Anthony Andrews knows his doctors’ assessment is simply their best-supported theory. Even so, he’s used his results as motivation to stick with the lifestyle changes Merrill recommends. The day I visit him in Beverly Hills, Andrews rattles off his routine: salmon multiple times a week with plenty of chia seeds; gym visits, weight lifting, and push-ups whenever he has the chance (he drops down and gives me 10); and occasional sessions with a cognitive therapist who coaches him through challenging brain games. Just as important is the vigilance to stick to the routine, which is as exhausting as anything else.

Such interventions have shown some scientific promise. One seminal study from 2011 reported that regular exercise increased hippocampal volume by about 2% and improved memory in older adults. Omega-3 fatty acids, found in foods like salmon and chia seeds, reportedly boost gray matter volume – something especially important to Andrews, given how much his gray matter shrunk from his first MRI to his second. When Andrews had another MRI in 2017, his gray matter volume was holding steady, and his hippocampus remained a healthy size. That might, in part, be due to his lifestyle changes. With a clearer understanding of Andrews’ deficits, Merrill has also prescribed a drug that has helped other patients with suspected CTE. The drug, called memantine, prevents excessive amounts of a brain chemical called glutamate from damaging brain cells.

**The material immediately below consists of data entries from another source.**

(** * surge/ip-security.js: a shallow embedding and its checked properties

    The script probes the current network path through several unreliable
    providers and merges their answers.  This development embeds the
    resolvers of [src/surge/ip-security.js] (risk score, IP type, proxy
    policy, address acquisition, change detection, outbound report, risk
    bucket, one-shot completion) as Rocq functions over an explicit host
    state, and proves the properties the specification states about them.
    A second part embeds the argument parser, the normalizers and the merge
    of the geo answers, and proves further properties of the script.

    Conventions of the embedding:
    - a JavaScript string is the list of its UTF-16 code units ([jstring]);
      [lit] turns a source literal into that list;
    - a JavaScript number is [num]: a rational, an infinity or NaN;
    - provider payloads are JSON values ([value]); [JSON.parse] and
      [JSON.stringify] are host primitives and stay parameters;
    - the host ([$persistentStore], [$httpClient], [$httpAPI], timers) is a
      state [host] holding the store and the trace of host calls, answered
      by an environment [env];
    - the output of [console.log] is not part of the model, but the
      evaluation of its argument is, on the three lines of the risk resolver
      that concatenate a parsed JSON value: turning such a value into text
      raises a TypeError for an object that carries its own [toString]
      member ([log]).  Every other log line of the functions embedded here
      concatenates literals and strings only. *)

From Stdlib Require Import QArith.
From stdpp Require Import gmap list fin_maps.
From Stdlib Require Import String Ascii.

Still, nothing is guaranteed. Everything doctors know about CTE indicates it’s a progressive illness, and it’s hard not to think about what happened to people like NFL legend Mike Webster. Before he died of a heart attack, Webster was living out of his truck, one broken window covered with a garbage bag and tape to keep out the cold. But there are some success stories. One example is Gary Plummer, a former San Francisco 49ers linebacker profiled in Sports Illustrated. With a demanding regimen similar to Andrews’, Plummer claims to have recovered some of the cognitive function he lost racking up countless head hits. Recently, he scored better on cognitive tests than he did before he started his regimen. “I don’t think this is a placebo effect,” Robert Stern, director of clinical research at Boston University’s CTE Center, told SI. “If he was on the cusp of cognitive impairment, he may have improved it to the point where he’s functioning a whole lot better.”

So what will the future look like for Andrews? Both he and Mona are cautious. “We’re really lucky that we have the care that we have,” Mona says. Her hope is for Anthony’s condition to remain stable. “If there is a massive decline,” she says, “we’ll just go travel the world.”

Despite the uncertainty ahead, the Andrewses feel fortunate that Anthony has been among the first to get such a specific window onto his brain. Many neurologists around the country don’t yet offer volumetric brain analysis. But as the field progresses, others in Andrews’ position may weigh the prospect of finding out more about what’s happening inside their skulls. Do they want to stay in the dark about their neurological fate, or do they want to learn as much as they can so they can tailor their therapy?

The Andrewses remain firmly in the want-to-know camp. Mona says realising Anthony likely has CTE saved the couple’s marriage. She no longer wonders if Anthony is missing details or slacking on purpose, since she knows his brain issues can cause these lapses. For his part, Anthony has a new mission: Helping others in the same situation manage as best they can. “If you want to live a productive life,” he says, “you’ve gotta become a student of this thing.”